When everything is fine, and the markets are euphoric, investors prefer to increase their risk profile. Say, from conservative to moderate, or from aggressive to more aggressive, and so forth. What an investor must realize is that shifting risk profiles does not affect their risk appetite or ability to accept risk. An act like this upsets the investor’s asset allocation, jeopardizing their financial plans and aspirations.

Investors should be cautious and observant in order to avoid being deceived by market noise. Investors must always keep their emotions in check and stick to their risk tolerance.

2) Don’t Leave Your SIPs Midway

During bull markets, investors tend to cancel their SIPs, citing the low profits in the short term. An investor should remember that the primary goal of a SIP is accumulation. Returns are a byproduct of accumulation. Investors should not chase returns but rather focus on accumulating wealth and being content with it. Be patient, and the rewards will come. The same holds true in times of bear markets.

3) Don’t Forget the Fundamentals

While the bull market allows for soaring stocks to reach new heights, it is critical not to be fooled by them. During a bullish trend, the exhilarating highs can easily make price the deciding factor in identifying a solid stock to invest in. A high price is no guarantee of a strong stock; it is critical to understand why the price is so high. Rising prices without robust fundamentals may experience drastic changes in the future.
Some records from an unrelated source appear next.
(** An admission keeps a split: ordinary rows by their cap, a revocation by its signer's share. *)
Lemma admits_split (w : CandidateEntry → Z) ordinary share v bs now_ms expiry db db' account :
  (∀ row, 0 ≤ w row) → 0 ≤ share → admits v bs now_ms expiry db db' →
  floor_split w ordinary share (rows_of db account) →
  (let row := candidate_row v bs now_ms in
   if is_revocation_candidate db v (len bs)
   then weight w (filter (is_revocation_row (ce_device_fingerprint row)) (rows_of db (ce_account_id row))) + w row ≤ share
   else weight w (rows_of db (ce_account_id row)) + w row ≤ ordinary) →
  floor_split w ordinary share (rows_of db' account).
Proof.
  intros Hw Hshare (Hnone & _ & ->) Hsplit Hroom. set (row := candidate_row v bs now_ms) in *.
  pose proof (rows_of_insert db account (va_entry_hash v) row Hnone) as Hperm. case_bool_decide as Ha; simpl in Hperm.
  2: { destruct Hsplit as (excess & within & Hp & ?). exists excess, within. by rewrite Hperm. }
  subst account. destruct (is_revocation_candidate db v (len bs)) eqn:Hrev.
  - destruct (revocation_candidate_row db v bs now_ms Hrev) as (Hrow & _).
    destruct (floor_split_revocation w Hw ordinary share row (rows_of db (ce_account_id row)) Hsplit Hrow Hroom) as (excess & within & Hp & ?).
    exists excess, within. by rewrite Hperm.
  - apply (floor_split_ordinary w ordinary share); [done|]. rewrite Hperm. cbv zeta in Hroom. unfold weight in *. cbn [foldr]. lia.
Qed.

Lemma admits_within v bs now_ms expiry db db' :
  reservations_ok db → candidates_within db → admits v bs now_ms expiry db db' → candidates_within db'.
Proof.
  intros Hres Hw Had. destruct (admits_room v bs now_ms expiry db db' Hres Had) as (Hg & Hgb & Hroom). cbv zeta in Hroom.
  pose proof (revocation_candidate_row db v bs now_ms) as Hrev. simpl in Hrev. pose proof Had as (Hnone & _ & Hdb').
  assert (all_rows db' ≡ₚ candidate_row v bs now_ms :: all_rows db) as Hall by (rewrite Hdb'; by apply all_rows_insert).
  assert (∀ account, rows_of db' account ≡ₚ (if bool_decide (ah_account_id (va_header v) = account) then [candidate_row v bs now_ms] else []) ++
    rows_of db account) as Hrows by (intros account; rewrite Hdb'; by apply rows_of_insert).
  assert (len (rows_of db (ah_account_id (va_header v))) + 1 ≤ CANDIDATES_PER_ACCOUNT_MAX ∧
    rows_bytes (rows_of db (ah_account_id (va_header v))) + len bs ≤ CANDIDATE_BYTES_PER_ACCOUNT_MAX) as [Hn Hb].
  { destruct (is_revocation_candidate _ _ _); [done|]. unfold ORDINARY_CANDIDATES_PER_ACCOUNT_MAX, ORDINARY_CANDIDATE_BYTES_PER_ACCOUNT_MAX in *.
    unfold REVOCATION_FLOOR_ENTRIES, REVOCATION_FLOOR_BYTES in *. lia. }
  constructor.
  - intros account. eapply (admits_split (λ _, 1)); [lia|by vm_compute|done|apply Hw|]. simpl.
    rewrite <- !len_weight. destruct (is_revocation_candidate _ _ _); [by apply Hrev|apply Hroom].
  - intros account. eapply (admits_split (λ row, len (ce_signed_bytes row))); [intros; apply len_nonneg|by vm_compute|done|apply Hw|]. simpl.
    rewrite <- !rows_bytes_weight. destruct (is_revocation_candidate _ _ _); [by apply Hrev|apply Hroom].
  - intros account. rewrite !len_weight, Hrows, <- len_weight. case_bool_decide as Ha; [subst account|apply Hw]. simpl.
    rewrite len_cons. lia.
  - intros account. rewrite !rows_bytes_weight, Hrows, <- rows_bytes_weight. case_bool_decide as Ha; [subst account|apply Hw]. simpl. lia.
  - rewrite len_weight, Hall, <- len_weight, len_cons. lia.
  - rewrite rows_bytes_weight, Hall, <- rows_bytes_weight. simpl. lia.
Qed.

(** *** The budgets of the queue *)

Definition queue_within (queue : gmap bytes PreVerifyRow) : Prop :=
  (∀ account, len (queue_rows (Some account) queue) ≤ PRE_VERIFY_PER_ACCOUNT_MAX) ∧ len (queue_rows None queue) ≤ PRE_VERIFY_GLOBAL_MAX.

Lemma elem_of_queue_rows owner queue hash r :
  (hash, r) ∈ queue_rows owner queue ↔ queue !! hash = Some r ∧ (owner = None ∨ owner = Some (pv_claimed_account_id r)).
Proof. unfold queue_rows. rewrite list_elem_of_filter, elem_of_map_to_list. simpl. tauto. Qed.

Lemma queue_rows_NoDup owner queue : NoDup (queue_rows owner queue).
Proof. apply NoDup_filter, NoDup_map_to_list. Qed.

Lemma NoDup_len_le {A} (l k : list A) : NoDup l → (∀ x, x ∈ l → x ∈ k) → len l ≤ len k.
Proof. intros Hnd Hin. unfold len. apply inj_le, submseteq_length, NoDup_submseteq; done. Qed.

Lemma queue_rows_mono owner queue queue' : queue ⊆ queue' → len (queue_rows owner queue) ≤ len (queue_rows owner queue').
Proof.
  intros Hsub. apply NoDup_len_le; [apply queue_rows_NoDup|]. intros [hash r]. rewrite !elem_of_queue_rows.
  intros [Hr ?]. split; [by eapply lookup_weaken|done].
Qed.

Lemma queue_within_mono queue queue' : queue ⊆ queue' → queue_within queue' → queue_within queue.
Proof.
  intros Hsub [Ha Hg]. split; [intros account; specialize (Ha account)|]; etrans; try by apply queue_rows_mono. all: done.
Qed.

Lemma foldl_delete_lookup (rows : list (bytes * PreVerifyRow)) (queue : gmap bytes PreVerifyRow) hash r :
  foldl (fun queue row => delete row.1 queue) queue rows !! hash = Some r → hash ∉ rows.*1 ∧ queue !! hash = Some r.
Proof.
  revert queue. induction rows as [|row rows IH]; intros queue; simpl; [split; [apply not_elem_of_nil|done]|].
  intros [Hn Hr]%IH. apply lookup_delete_Some in Hr as [Hne Hr]. split; [|done]. rewrite not_elem_of_cons. naive_solver.
Qed.

Lemma evict_oldest_len owner limit queue : 0 ≤ limit → len (queue_rows owner (evict_oldest owner limit queue).1) ≤ limit.
Proof.
  intros Hlimit. unfold evict_oldest. set (rows := sort_by_key queue_order (queue_rows owner queue)).
  assert (rows ≡ₚ queue_rows owner queue) as Hperm by apply sort_by_key_perm. case_bool_decide as Hle; simpl.
  { unfold len in *. by rewrite <- Hperm. }
  set (n := Z.to_nat (len rows - limit)). trans (len (drop n rows)).
  2: { unfold n, len in *. rewrite length_drop. lia. }
  apply NoDup_len_le; [apply queue_rows_NoDup|]. intros [hash r]. rewrite elem_of_queue_rows. intros [[Hn Hr]%foldl_delete_lookup Ho].
  assert ((hash, r) ∈ rows) as Hin by (rewrite Hperm; by apply elem_of_queue_rows).
  rewrite <- (take_drop n rows), elem_of_app in Hin. destruct Hin as [Hin|]; [|done]. destruct Hn. apply list_elem_of_fmap. by exists (hash, r).
Qed.

Lemma enforce_within queue account hash row :
  queue_within queue → pv_claimed_account_id row = account →
  queue_within (enforce_pre_verify_budget account hash (<[hash := row]> queue)).2.
Proof.
  intros Hq Hrow. unfold enforce_pre_verify_budget. cbn [enforce_budgets].
  pose proof (evict_oldest_subseteq (Some account) PRE_VERIFY_PER_ACCOUNT_MAX (<[hash := row]> queue)) as Hsub1.
  pose proof (evict_oldest_len (Some account) PRE_VERIFY_PER_ACCOUNT_MAX (<[hash := row]> queue) ltac:(done)) as Hlen1.
  destruct (evict_oldest (Some account) _ _) as [queue1 gone1]. simpl in Hsub1, Hlen1.
  pose proof (evict_oldest_subseteq None PRE_VERIFY_GLOBAL_MAX queue1) as Hsub2.
  pose proof (evict_oldest_len None PRE_VERIFY_GLOBAL_MAX queue1 ltac:(done)) as Hlen2.
  destruct (evict_oldest None _ _) as [queue2 gone2]. simpl in Hsub2, Hlen2.
  case_bool_decide as Hin.
  2: { simpl. apply eq_None_not_Some in Hin. eapply queue_within_mono; [|exact Hq]. apply map_subseteq_spec. intros h r Hr.
    pose proof (lookup_weaken _ _ _ _ Hr Hsub1) as Hr'. apply lookup_insert_Some in Hr' as [[-> _]|[_ ?]]; [|done]. congruence. }
  assert (queue_within queue2) as Hgoal; [|by case_bool_decide]. split; [|done]. intros account'.
  etrans; [by apply queue_rows_mono|]. destruct (decide (account' = account)) as [->|Hne]; [done|].
  etrans; [|apply (proj1 Hq account')]. apply NoDup_len_le; [apply queue_rows_NoDup|]. intros [h r]. rewrite !elem_of_queue_rows.
  intros [Hr [|[= Ha]]]; [done|]. split; [|by right; rewrite Ha]. pose proof (lookup_weaken _ _ _ _ Hr Hsub1) as Hr'.
  apply lookup_insert_Some in Hr' as [[_ <-]|[_ ?]]; [congruence|done].
Qed.

(** *** Every step stays within the budgets *)

Record within_budget (db : CandidateDb) : Prop := {
  wb_reservations : reservations_ok db;
  wb_candidates : candidates_within db;
  wb_queue : queue_within (cd_pre_verify db);
}.

(** An admission, or a parked row that leaves. *)
Inductive budget_step (db db' : CandidateDb) : Prop :=
| budget_admits v bs now_ms expiry : admits v bs now_ms expiry db db' → budget_step db db'
| budget_unparks queue : queue ⊆ cd_pre_verify db → db' = set_pre_verify queue db → budget_step db db'.

Lemma budget_step_within db db' : within_budget db → budget_step db db' → within_budget db'.
Proof.
  intros [Hr Hc Hq] [v bs now expiry Had|queue Hsub ->].
  - pose proof Had as (_ & _ & Hdb'). constructor; [by rewrite Hdb'|by eapply admits_within|by rewrite Hdb'].
  - constructor; [done| |by eapply queue_within_mono]. by destruct Hc.
Qed.

Lemma budget_steps_within db db' : rtc budget_step db db' → within_budget db → within_budget db'.
Proof. induction 1; [done|]. intros. by eauto using budget_step_within. Qed.

Lemma insert_candidate_steps db v bs now_ms expiry o db' :
  insert_candidate db v bs now_ms expiry = Some (Ok (o, db')) → rtc budget_step db db'.
Proof. intros [->|?]%insert_candidate_inv; [done|]. by eapply rtc_once, budget_admits. Qed.

Lemma unpark_step hash db : budget_step db (unpark hash db).
Proof. eapply budget_unparks; [apply delete_subseteq|done]. Qed.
Ignoring whether a stock can withstand the fundamental test might result in lower long-term returns when the highs peak and the market corrects. While predicting which stock will withstand the many market tests is tough, the one with strong fundamentals is always a better pick.

4) Don’t Get too Greedy

Most of us fail at market timing in both bull and bear markets. Understanding when to enter and quit the market, as well as following its movement, is more difficult than it appears. Joining the bulls in the market can easily affect your exit strategy as you anticipate larger profits or the becoming red-green. While the prevailing feeling when the market is optimistic is to hold a long position, i.e., expect the stock value to rise in the future, it is also quite essential to keep an eye on the portfolio for losers.
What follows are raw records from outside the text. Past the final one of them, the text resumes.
(** X9, on a retrieval that is down. *)
Lemma failed_retrieval_result_witness :
  Retrieval unreachable (JDict [("question", JStr "What is policy X?")])
  = Raise unavailable /\
  exists r,
    get_answer unreachable question = Ok r /\
    r !! "answer" = Some (JStr (error_answer unreachable unavailable)) /\
    r !! "sources" = None /\
    r !! "search_query" = None /\
    r !! "gpt_groudedness" = None /\
    messages (after_rag unreachable question) = messages (initial unreachable question) /\
    calls_of unreachable question
    = [ChatComplete (messages (initial unreachable question)) "auto"
         (Ok (completion (asks "get_sources" policy_arguments) 120 18));
       Invoke (JStr "get_sources") (JDict [("question", JStr "What is policy X?")])
         (Raise unavailable)].
Proof.
  split; [evaluate|].
  apply (failed_retrieval_result unreachable question
           (completion (asks "get_sources" policy_arguments) 120 18)
           (asks "get_sources" policy_arguments)
           (JStr "get_sources") (JStr policy_arguments)
           (JDict [("question", JStr "What is policy X?")])
           (system_message unreachable) 120 18 unavailable false
           (Retrieval unreachable));
    try evaluate.
  - exists (JInt 120), (JInt 18). repeat split; evaluate.
  - eexists. repeat split; evaluate.
Defined.

(** X16.  A turn whose first completion carries no directive never
    invokes a capability and requests no second completion, whether the
    round then succeeds or not. *)
Theorem direct_turn_calls (env : Env) (h : list json) (response m : json) :
  chat_complete env (messages (initial env h)) (functions_definitions env) "auto"
  = Ok response ->
  first_message response = Ok m ->
  Py.is_in "function_call" m = Ok false ->
  completions (calls_of env h) = [Ok response] /\
  forall name args out, Invoke name args out ∉ calls_of env h.
Proof.
  intros Hc Hm Hin.
  assert (Hrag : calls (after_rag env h)
                 = [ChatComplete (messages (initial env h)) "auto" (Ok response)]).
  { cbv [initial messages] in Hc. unfold_flow. rewrite Hc, Hm. cbv beta iota.
    explore; reflexivity. }
  unfold calls_of. rewrite turn_finish.
  destruct (finish_calls env (after_rag env h))
    as (_ & [->|(m' & src & _ & _ & _ & ->)]); rewrite Hrag.
  - split; [reflexivity|]. intros name args out.
    rewrite list_elem_of_singleton. discriminate.
  - split; [reflexivity|]. intros name args out.
    rewrite elem_of_app, !list_elem_of_singleton. intuition discriminate.
Qed.

(** X16, on the greeting. *)
Lemma direct_turn_calls_witness :
  Py.is_in "function_call" (says "Hello!") = Ok false /\
  completions (calls_of greeting [user "Hi there"])
  = [Ok (completion (says "Hello!") 50 3)] /\
  forall name args out, Invoke name args out ∉ calls_of greeting [user "Hi there"].
Proof.
  split; [evaluate|].
  apply (direct_turn_calls greeting [user "Hi there"]
           (completion (says "Hello!") 50 3) (says "Hello!")); evaluate.
Defined.
(** * Shimmy: the OpenSpiel -> PettingZoo wrapper ([shimmy/openspiel_wrapper.py])

    A shallow embedding of [OpenspielWrapper] and the properties of its
    turn-advancement cycle.  The wrapped simulator (pyspiel), the random
    generator (numpy) and the space constructors (gymnasium) are external to
    the repository: the simulator and the generator are parameters of the
    development, given as records of operations. *)

From stdpp Require Import gmap strings pretty list fin_maps.

Local Open Scope Z_scope.
Set Warnings "-clear-no-such-hyp,-notation-for-abbreviation".

(** ** Python exceptions and the result of a call *)

Inductive exn : Type :=
| SpielError (msg : string)
| NotImplementedError (msg : string)
| KeyError
| ValueError
| IndexError
| AssertionError.

(** A call returns, raises, or (for the [while] loop of
    [_execute_chance_node]) is cut off by the loop bound of the model.  A
    call that raises ends the run: the object it leaves behind, updated in
    part, is not followed any further. *)
Inductive result (A : Type) : Type :=
| Ret (a : A)
| Raise (e : exn)
| OutOfFuel.
Arguments Ret {A} a.
Arguments Raise {A} e.
Arguments OutOfFuel {A}.

Global Instance result_ret : MRet result := @Ret.
Global Instance result_bind : MBind result := λ A B f m,
  match m with
  | Ret a => f a
  | Raise e => Raise e
  | OutOfFuel => OutOfFuel
  end.

(** [d[k]] on a dict, [l[i]] on a list. *)
Definition getitem {A} (o : option A) (e : exn) : result A :=
  match o with
  | Some a => Ret a
  | None => Raise e
  end.

(** ** The wrapped simulator *)

Module pyspiel.

(** A pyspiel call either returns or raises [pyspiel.SpielError]. *)
Inductive spiel (A : Type) : Type :=
| SpielOk (a : A)
| SpielRaise (msg : string).
Arguments SpielOk {A} a.
Arguments SpielRaise {A} msg.

(** The argument of [state.apply_action]: one action, or the
    [dict.values()] of the collected simultaneous actions. *)
Inductive pyarg : Type :=
| ArgAction (a : Z)
| ArgValues (l : list Z).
Not every bad fruit is a black sheep; most just decay, bringing the entire portfolio down with it. It is critical to be able to exit from top performers as well, rather than to hold on to the stock in anticipation of a new high and to be able to ride it.

5) Check Your Plans

The news of daily new highs can quickly influence even the most risk-averse investor’s risk appetite. While it is critical to examine your plans in light of the market, the bull market can instill anxiety about missing out on the gold mine of daily highs, leading to emotional investment.

6) Buying the Wrong Stocks

When the markets are breaking through barriers with increased optimism and touching new highs, investors should avoid stocks trading at 52-week lows. A stock at its 52-week low does not indicate that it is undervalued or accessible at a lower price compared to peers. Such situations should not entice investors and should be avoided.
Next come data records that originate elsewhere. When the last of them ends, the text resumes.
(** X10.  [find_matches] returns the rectangles of matches that are
    distinct: any two of the matches it keeps are at least the minimum
    distance (half the template's diagonal) apart, each is one of the
    input matches, and every input match is kept or lies closer than the
    minimum distance to a kept match that scores at least as much. *)
Theorem find_matches_distinct (w h : Z) (matches : list (Z * Z * Q)) :
  find_matches w h matches
  = map (match_polygon w h) (final_matches_of w h matches)
  /\ (forall (a b : nat) (p q : Z * Z),
        a ≠ b ->
        final_matches_of w h matches !! a = Some p ->
        final_matches_of w h matches !! b = Some q ->
        (min_dist_sq w h <= inject_Z (dist_sq p q))%Q)
  /\ (forall e, e ∈ final_matches_of w h matches -> exists se, (e, se) ∈ matches)
  /\ (forall pt s, (pt, s) ∈ matches ->
        pt ∈ final_matches_of w h matches
        \/ exists e se,
             e ∈ final_matches_of w h matches
             /\ (e, se) ∈ matches /\ (s <= se)%Q
             /\ (inject_Z (dist_sq pt e) < min_dist_sq w h)%Q).
Proof.
  split; [reflexivity|]. unfold final_matches_of.
  destruct (distinct_matches_spec w h (sort_stable match_before matches) []
              (sort_stable match_before matches))
    as (Hfar & _ & Horig & Hcover).
  - apply sort_stable_sorted; [apply match_before_total|apply match_before_trans].
  - constructor.
  - intros e He. by apply elem_of_nil in He.
  - done.
  - split; [|split].
    + intros a b p q Hab Hp Hq.
      destruct (decide (a < b)%nat) as [Hlt|Hge].
      * pose proof (strongly_sorted_lookup _ _ Hfar a b p q Hlt Hp Hq) as Hpq.
        unfold far_apart in Hpq. by rewrite dist_sq_sym.
      * assert (Hlt : (b < a)%nat) by lia.
        exact (strongly_sorted_lookup _ _ Hfar b a q p Hlt Hq Hp).
    + intros e He. destruct (Horig e He) as (se & Hse).
      exists se. by apply sort_stable_elem in Hse.
    + intros pt s Hin. apply (sort_stable_elem match_before) in Hin.
      destruct (Hcover pt s Hin) as [Hkept|(e & se & He & Hse & Hle & Hclose)];
        [by left|right].
      exists e, se. split; [exact He|]. split; [|by split].
      by apply sort_stable_elem in Hse.
Qed.

(** Three matches of a template of 10 by 10: the second is one pixel
    from the best one and is dropped. *)
Example find_matches_three :
  find_matches 10 10 [((1, 0), 8 # 10); ((0, 0), 9 # 10); ((30, 0), 7 # 10)]
  = [[(0, 0); (10, 0); (10, 10); (0, 10)]; [(30, 0); (40, 0); (40, 10); (30, 10)]].
Proof. reflexivity. Qed.

(** ** The layout sort of the constructor *)

Lemma existsb_is_empty (locations : list Polygon) :
  existsb is_empty locations = true <-> Exists (fun poly => poly = []) locations.
Proof.
  rewrite existsb_exists, Exists_exists. split.
  - intros (poly & Hin & Hemp). exists poly.
    split; [by apply list_elem_of_In|by apply is_empty_nil].
  - intros (poly & Hin & ->). exists []. split; [by apply list_elem_of_In|done].
Qed.

Lemma init_sort_keys (locations : list Polygon) (i : nat) :
  (nth i (map (fun c : Q * Q => Qtrunc (c.2 / 50)) (map centroid locations)) 0,
   nth i (map fst (map centroid locations)) 0%Q)
  = init_key (nth i locations []).
Proof.
  unfold init_key. f_equal.
  - rewrite map_map.
    change 0 with ((fun poly : Polygon => Qtrunc ((centroid poly).2 / 50)) []).
    by rewrite map_nth.
  - rewrite map_map.
    change 0%Q with ((fun poly : Polygon => (centroid poly).1) []).
    by rewrite map_nth.
Qed.

(** X11.  The constructor's sort never loses or repeats a cell.  When a
    polygon has no point the layout stays as it was loaded; otherwise
    the cells come out by rows of 50 pixels of their centroid, top row
    first, and within a row from left to right. *)
Theorem init_sort_rearranges (locations : list Polygon) :
  init_sort_locations locations ≡ₚ locations
  /\ (Exists (fun poly => poly = []) locations ->
      init_sort_locations locations = locations)
  /\ (Forall (fun poly => poly ≠ []) locations ->
      forall (a b : nat) (p q : Polygon),
        (a < b)%nat ->
        init_sort_locations locations !! a = Some p ->
        init_sort_locations locations !! b = Some q ->
        (init_key p).1 < (init_key q).1
        \/ ((init_key p).1 = (init_key q).1
            /\ ((init_key p).2 <= (init_key q).2)%Q)).
Proof.
  unfold init_sort_locations.
  destruct (existsb is_empty locations) eqn:Eempty.
  - split; [reflexivity|]. split; [done|].
    intros Hall. apply existsb_is_empty, Exists_exists in Eempty as (poly & Hin & ->).
    eapply Forall_forall in Hall; [|exact Hin]. done.
  - split; [|split].
    + apply map_nth_permutation. rewrite lexsort_permutation.
      by rewrite !length_map.
    + intros Hex. apply existsb_is_empty in Hex. congruence.
    + intros _ a b p q Hab Hp Hq.
      rewrite list_lookup_fmap in Hp, Hq.
      destruct (lexsort _ _ !! a) as [i|] eqn:Hi; [|discriminate].
      destruct (lexsort _ _ !! b) as [j|] eqn:Hj; [|discriminate].
      injection Hp as <-. injection Hq as <-.
      unfold lexsort in Hi, Hj.
      match type of Hi with
      | sort_stable ?before ?l !! a = Some i =>
          pose proof (sort_stable_sorted before
                        (fun x y => lex_before_total _ _)
                        (fun x y z => lex_before_trans _ _ _) l) as Hsorted
      end.
      pose proof (strongly_sorted_lookup _ _ Hsorted a b i j Hab Hi Hj) as Hij.
      simpl in Hij. rewrite !init_sort_keys in Hij.
      by apply lex_before_spec in Hij.
Qed.

(** A layout of two rows of two cells, loaded out of order, comes out in
    reading order. *)
Example init_sort_shuffled :
  init_sort_locations shuffled_layout
  = [ [(0, 3); (10, 3); (10, 13); (0, 13)];
      [(100, 0); (110, 0); (110, 10); (100, 10)];
      [(0, 62); (10, 62); (10, 72); (0, 72)];
      [(100, 60); (110, 60); (110, 70); (100, 70)] ].
Proof. reflexivity. Qed.

(** ** The game start *)

Lemma cell_back_score_cases `{Cv2} (frame : Image) (poly : Polygon) :
  match cell_back_score frame poly with
  | Ok _ => poly ≠ []
  | Raise e => e = ValueError /\ poly = []
  end.
Proof.
  unfold cell_back_score, frame_rect, clamped_rect.
  destruct poly as [|pt poly]; simpl; [by split|discriminate].
Qed.

Lemma all_back_loop_spec `{Cv2} (frame : Image) (threshold : Q)
    (locations : list Polygon) :
  forall all_back : bool,
    match all_back_loop frame threshold locations all_back with
    | Ok b =>
        exists scores,
          Forall2 (fun poly s => cell_back_score frame poly = Ok s) locations scores
          /\ (b = true <->
              all_back = true /\ Forall (fun s => (threshold <= s)%Q) scores)
    | Raise e => e = ValueError /\ Exists (fun poly => poly = []) locations
    end.
Proof.
  induction locations as [|poly locations IH]; intros all_back; simpl.
  - exists []. split; [constructor|]. split; [by split|by intros [? _]].
  - pose proof (cell_back_score_cases frame poly) as Hcell.
    destruct (cell_back_score frame poly) as [score|e] eqn:Hscore; simpl.
    + specialize (IH (if Qltb score threshold then false else all_back)).
      destruct (all_back_loop _ _ _ _) as [b|e].
      * destruct IH as (scores & Hall & Hiff). exists (score :: scores).
        split; [by constructor|]. rewrite Hiff, Forall_cons.
        destruct (Qltb score threshold) eqn:E.
        -- apply Qltb_lt in E. split; [by intros [? _]|].
           intros (_ & Hle & _). exfalso. apply (Qlt_not_le _ _ E Hle).
        -- apply Qltb_ge in E. tauto.
      * destruct IH as [-> Hex]. split; [reflexivity|by apply Exists_cons_tl].
    + destruct Hcell as [-> ->]. split; [reflexivity|by apply Exists_cons_hd].
Qed.


Lemma none_started_shift `{Cv2} (locations : list Polygon) (threshold : Q)
    (frame : Image) (ts : Q) (cap : list (Image * Q)) (n0 : Z) (k : nat) :
  (n0 mod 5 = 0 -> detect_game_start_frame locations frame threshold = Ok false) ->
  none_started locations threshold cap (n0 + 1) k ->
  none_started locations threshold ((frame, ts) :: cap) n0 (S k).
Proof.
  intros Hhead Hrest j f t Hj Hmod Hlook.
  destruct j as [|j]; simpl in Hlook.
  - injection Hlook as <- <-. apply Hhead. by rewrite Z.add_0_r in Hmod.
  - apply (Hrest j f t); [lia| |exact Hlook].
    by replace (n0 + 1 + Z.of_nat j) with (n0 + Z.of_nat (S j)) by lia.
Qed.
7) Keep Yourself Away from Big Investments

Investors should avoid making large lump sum investments while markets are at all-time highs since they may result in bad returns. Instead, investors should invest the entire sum in a gradual and disciplined manner through SIPs over a 24-36-month period. Even in a negative climate, one should continue to invest in their high-conviction ideas in a staggered way at various levels to ensure a reasonable average price.

Bull markets are ideal for realizing profits on previously held investments that have increased in value during a period of optimism and wealth development. They are not, however, the place to forget all of your hard-won financial lessons and best practices. You may avoid all of these blunders in a bull market by remaining patient and steady in your investment approach.


When you walk into a bull market – there might be a few things that you want to be careful of – and these mistakes should not be made. You can make use of this post to learn some of the mistakes that you just can make in a bull market.